The Supervisory Committee will continue to supervise and inspect the progress regarding the use of the funds raised.

V. OPINION OF THE SUPERVISORY COMMITTEE REGARDING THE ACQUISITION AND DISPOSAL OF ASSETS BY THE COMPANY

During the reporting period, the Company made reasonable pricing decisions and conducted its asset acquisition or disposal according to lawful procedures, and there were no circumstances in which the Company’s assets were lost or the interests of its Shareholders were undermined.

—51— ANNEX B 2015 WORK REPORT OF THE SUPERVISORY COMMITTEE

VI. OPINION OF THE SUPERVISORY COMMITTEE REGARDING THE STATUS OF THE COMPANY’S CONNECTED TRANSACTIONS

The Supervisory Committee conducted supervision over the Company’s connected transactions which occurred during the reporting period, and is of the following opinion: In relation to all of the Company’s related party transactions, the Company strictly followed such laws and regulations as the Company Law, the Securities Law, the listing rules of the place where the Company’s shares are listed as well as stipulations in the Articles of Association and Management Measures on Connected Transactions of CRRC Corporation Limited, and such connected transactions were entered into upon sufficient discussion and investigation and prudent decision-making by the Board and management of the Company, where pricing was determined in accordance with the principles such as government pricing and fair market pricing which did not violate the principles of openness, fairness and impartiality and nor were the interests of the Company or its minority shareholders undermined.

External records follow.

(* ===== verification/FlsRollup.v ===== *)
(** * Ledger rollups ([columnar.rs], lines 189-206, 1464-1552 and 1620-1687)

    The totals of the attempts and of the gate runs that a ledger holds. The
    entries become rows, the rows are scanned as a column table is
    ([scan_projected]), and what the scan answers is added up in 64 bits. The
    entries are those the document layer reads ([doc::scan_u64]), in its order. *)

From S2P Require Import Prelude RustStr Model Verdict Ledger FlsBytes FlsModel FlsColumns FlsLayout FlsRowGroup FlsEncode FlsScan.

(** ** Totals *)

Record AttemptRollup := { ar_count : N; ar_cost_usd_micros : N; ar_tokens_in : N; ar_tokens_out : N; ar_duration_ms : N }.

Record GateRunRollup := { gu_pass : N; gu_fail : N; gu_error : N; gu_duration_ms : N; gu_cost_usd_micros : N }.

Definition AttemptRollup_default : AttemptRollup :=
  {| ar_count := 0; ar_cost_usd_micros := 0; ar_tokens_in := 0; ar_tokens_out := 0; ar_duration_ms := 0 |}.
Definition GateRunRollup_default : GateRunRollup :=
  {| gu_pass := 0; gu_fail := 0; gu_error := 0; gu_duration_ms := 0; gu_cost_usd_micros := 0 |}.

Definition attempt_columns : list ColumnDef :=
  [{| cd_name := "project"; cd_ty := CUtf8 |}; {| cd_name := "cost_usd_micros"; cd_ty := CInt64 |};
   {| cd_name := "tokens_in"; cd_ty := CInt64 |}; {| cd_name := "tokens_out"; cd_ty := CInt64 |};
   {| cd_name := "duration_ms"; cd_ty := CInt64 |}].

Definition gate_columns : list ColumnDef :=
  [{| cd_name := "gate"; cd_ty := CUtf8 |}; {| cd_name := "verdict"; cd_ty := CUtf8 |};
   {| cd_name := "duration_ms"; cd_ty := CInt64 |}; {| cd_name := "cost_usd_micros"; cd_ty := CInt64 |}].

Definition verdict_name (v : Verdict) : string :=
  match v with VPass _ => "pass" | VFail _ _ => "fail" | VError _ => "error" end.

Definition i64_max : N := 9223372036854775807.

Definition u_to_i (value : N) : Result Z StoreError :=
  if (value <=? i64_max)%N then Ok (Z.of_N value) else Err (backend "ledger value does not fit in i64").

Definition rollup_overflow : StoreError := backend "rollup overflow".

Definition add_cell (slot : N) (v : ColumnValue) : Result N StoreError :=
  match v with
  | VInt64 number =>
      if (number <? 0)%Z then Err (backend "rollup value is negative")
      else ok_or (checked_add64 slot (Z.to_N number)) rollup_overflow
  | _ => Err (backend "rollup column is not an int64")
  end.

Definition incr (slot : N) : Result N StoreError := ok_or (checked_add64 slot 1) rollup_overflow.

(** [row[i]]; every row has the width of its table. *)
Definition cell (row : list ColumnValue) (i : nat) : ColumnValue := nth i row VNull.

(** ** Attempts *)

Definition attempt_row (a : Attempt) : Result (list ColumnValue) StoreError :=
  let? cost := u_to_i (at_cost_usd_micros a) in
  let? tokens_in := u_to_i (at_tokens_in a) in
  let? tokens_out := u_to_i (at_tokens_out a) in
  let? duration := u_to_i (at_duration_ms a) in
  Ok [VUtf8 (at_project a); VInt64 cost; VInt64 tokens_in; VInt64 tokens_out; VInt64 duration].

Definition named_filter (column : string) (name : option string) : list ColumnFilter :=
  match name with
  | None => []
  | Some name => [{| cf_column := column; cf_predicate := PEq (VUtf8 name) |}]
  end.

Definition attempt_add (r : AttemptRollup) (row : list ColumnValue) : Result AttemptRollup StoreError :=
  let? count := incr (ar_count r) in
  let? cost := add_cell (ar_cost_usd_micros r) (cell row 1) in
  let? tokens_in := add_cell (ar_tokens_in r) (cell row 2) in
  let? tokens_out := add_cell (ar_tokens_out r) (cell row 3) in
  let? duration := add_cell (ar_duration_ms r) (cell row 4) in
  Ok {| ar_count := count; ar_cost_usd_micros := cost; ar_tokens_in := tokens_in; ar_tokens_out := tokens_out;
        ar_duration_ms := duration |}.

(** ** Gate runs *)

Definition gate_row (run : GateRun) : Result (list ColumnValue) StoreError :=
  let? duration := u_to_i (gr_duration_ms run) in
  let? cost := u_to_i (gr_cost_usd_micros run) in
  Ok [VUtf8 (gr_gate run); VUtf8 (verdict_name (gr_verdict run)); VInt64 duration; VInt64 cost].

Definition count_verdict (r : GateRunRollup) (v : ColumnValue) : Result GateRunRollup StoreError :=
  let set p f e := {| gu_pass := p; gu_fail := f; gu_error := e; gu_duration_ms := gu_duration_ms r;
                      gu_cost_usd_micros := gu_cost_usd_micros r |} in
  match v with
  | VUtf8 name =>
      if name == "pass" then let? n := incr (gu_pass r) in Ok (set n (gu_fail r) (gu_error r))
      else if name == "fail" then let? n := incr (gu_fail r) in Ok (set (gu_pass r) n (gu_error r))
      else if name == "error" then let? n := incr (gu_error r) in Ok (set (gu_pass r) (gu_fail r) n)
      else Err (backend "gate verdict column is not pass, fail, or error")
  | _ => Err (backend "gate verdict column is not pass, fail, or error")
  end.

Definition gate_add (r : GateRunRollup) (row : list ColumnValue) : Result GateRunRollup StoreError :=
  let? r := count_verdict r (cell row 1) in
  let? duration := add_cell (gu_duration_ms r) (cell row 2) in
  let? cost := add_cell (gu_cost_usd_micros r) (cell row 3) in
  Ok {| gu_pass := gu_pass r; gu_fail := gu_fail r; gu_error := gu_error r; gu_duration_ms := duration;
        gu_cost_usd_micros := cost |}.

Section Rollups.
Context `{Engine}.

Definition attempt_rollup (attempts : list Attempt) (project : option ProjectId) : Result AttemptRollup StoreError :=
  let? rows := map_result attempt_row attempts in
  let? scan := scan_projected attempt_columns rows (named_filter "project" project) in
  for_fold attempt_add AttemptRollup_default (cs_rows scan).

Definition gate_run_rollup (runs : list GateRun) (gate : option GateId) : Result GateRunRollup StoreError :=
  let? rows := map_result gate_row runs in
  let? scan := scan_projected gate_columns rows (named_filter "gate" gate) in
  for_fold gate_add GateRunRollup_default (cs_rows scan).
End Rollups.

(** ** Totals *)

Lemma map_result_if {A B} (b : A → bool) (g : A → B) (e : StoreError) f l :
  (∀ a, f a = if b a then Ok (g a) else Err e) → map_result f l = if forallb b l then Ok (map g l) else Err e.
Proof.
  intros Hf. induction l as [|a l IH]; [done|]. cbn [map_result forallb map]. rewrite Hf. destruct (b a); [|done].
  cbn [result_bind andb]. rewrite IH. by destruct (forallb b l).
Qed.

(** Adding entries one by one, in 64 bits. *)
Section Folding.
Context {A R : Type} (plus : R → R → R) (fits : R → bool) (entry : A → R) (cells : A → list ColumnValue).
Context (add : R → list ColumnValue → Result R StoreError).
Hypothesis fits_plus : ∀ r s, fits (plus r s) = true → fits r = true.
Hypothesis add_spec : ∀ r a, fits r = true → add r (cells a) = if fits (plus r (entry a)) then Ok (plus r (entry a)) else Err rollup_overflow.

Lemma fits_total l : ∀ r, fits (foldl (fun r a => plus r (entry a)) r l) = true → fits r = true.
Proof. induction l as [|a l IH]; intros r Hr; [done|]. eapply fits_plus, IH, Hr. Qed.

Lemma fold_total l : ∀ r, fits r = true → for_fold add r (map cells l)
  = let t := foldl (fun r a => plus r (entry a)) r l in if fits t then Ok t else Err rollup_overflow.
Proof.
  induction l as [|a l IH]; intros r Hr; cbn; [by rewrite Hr|]. rewrite add_spec by done.
  destruct (fits (plus r (entry a))) eqn:E; cbn [result_bind]; [by apply IH|].
  destruct (fits (foldl _ (plus r (entry a)) l)) eqn:Et; [|done]. apply fits_total in Et. congruence.
Qed.
End Folding.

Lemma add_cell_spec slot n : add_cell slot (VInt64 (Z.of_N n)) = if (slot + n <=? u64_max)%N then Ok (slot + n)%N else Err rollup_overflow.
Proof.
  unfold add_cell. rewrite (proj2 (Z.ltb_ge _ _)) by lia. rewrite N2Z.id. unfold checked_add. by destruct (_ <=? _)%N.
Qed.

Lemma incr_spec slot : incr slot = if (slot + 1 <=? u64_max)%N then Ok (slot + 1)%N else Err rollup_overflow.
Proof. unfold incr, checked_add. by destruct (_ <=? _)%N. Qed.

(** The entries of one name. *)
Definition chosen {A} (name_of : A → string) (name : option string) (l : list A) : list A :=
  List.filter (fun a => match name with None => true | Some n => name_of a == n end) l.

Definition fits64 : N → bool := fun n => (n <=? u64_max)%N.

Definition total {A} (f : A → N) (l : list A) : N := sum_list_N (map f l).

(** The scan of rows whose first cell is a name. *)
Section Named.
Context `{Engine} {A : Type} (columns : list ColumnDef) (column : string) (name_of : A → string) (cells : A → list ColumnValue).
Hypothesis Hcolumn : ∃ rest, columns = {| cd_name := column; cd_ty := CUtf8 |} :: rest.
Hypothesis Hcells : ∀ a, ∃ rest, cells a = VUtf8 (name_of a) :: rest.

Lemma named_scan name l : Forall (fun a => Forall value_fits (cells a)) l → rows_ok columns (map cells l) →
  (len l ≤ u64_max)%N → Forall (fun a => (estimated_decode_bytes columns [cells a] ≤ MAX_DECODE_BYTES)%N) l →
  ∃ scan, scan_projected columns (map cells l) (named_filter column name) = Ok scan
    ∧ cs_rows scan = map cells (chosen name_of name l).
Proof.
  intros Hf Hr Hn Hl. destruct Hcolumn as (rest&->).
  pose proof (scan_chunks_default _ (map cells l) (named_filter column name) ltac:(by apply Forall_map) Hr) as Hs.
  specialize (Hs ltac:(unfold len in *; by rewrite length_map) ltac:(by apply Forall_map)).
  set (bound := match name with None => [] | Some n => [(0, PEq (VUtf8 n))] end).
  assert (bind_filters ({| cd_name := column; cd_ty := CUtf8 |} :: rest) (named_filter column name) = Ok bound) as Hb.
  { unfold bound. destruct name as [n|]; [|done]. unfold bind_filters, named_filter, bind_filter. cbn [map_result list_find cf_column].
    by rewrite decide_True. }
  rewrite Hb in Hs. destruct Hs as (t&k&->&_). eexists. split; [done|]. cbn [cs_rows app]. clear -Hcells. unfold chosen.
  assert (∀ a, row_matches bound (cells a) = match name with None => true | Some n => name_of a == n end) as Hm.
  { intros a. destruct (Hcells a) as (cs&->). unfold bound, row_matches. destruct name as [n|]; [|done]. cbn [forallb fst snd nth].
    rewrite andb_true_r. unfold matches_predicate, is_eq. cbn. pose proof (str_cmp_spec (name_of a) n) as Hc.
    destruct (str_cmp (name_of a) n); symmetry; case_bool_decide; try done; subst; lt_absurd. }
  induction l as [|a l IH]; [done|]. cbn [map List.filter]. rewrite Hm, IH. destruct name; [by case_bool_decide|done].
Qed.
End Named.

(** ** Attempts *)

Definition attempt_fits (a : Attempt) : bool :=
  (at_cost_usd_micros a <=? i64_max)%N && (at_tokens_in a <=? i64_max)%N && (at_tokens_out a <=? i64_max)%N
  && (at_duration_ms a <=? i64_max)%N.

VII. OPINION OF THE SUPERVISORY COMMITTEE REGARDING EVALUATION OF THE COMPANY’S INTERNAL CONTROL

Upon review of the Assessment Report on Internal Control of CRRC Corporation Limited for 2015, the Supervisory Committee had no objections to the report. Deloitte Touche Tohmatsu Certified Public Accountants LLP (Special General Partnership) performed an audit on the Company’s internal control for 2015 and issued a standard unqualified audit report, and was of the opinion that the Company had in all material respects maintained effective internal control over its financial reporting in accordance with the Basic Standards for Enterprise Internal Control and the relevant requirements as at 31 December 2015.

In 2016, the Supervisory Committee will continue to diligently perform its duties and various tasks strictly in accordance with the Company Law, the Articles of Association and other relevant requirements.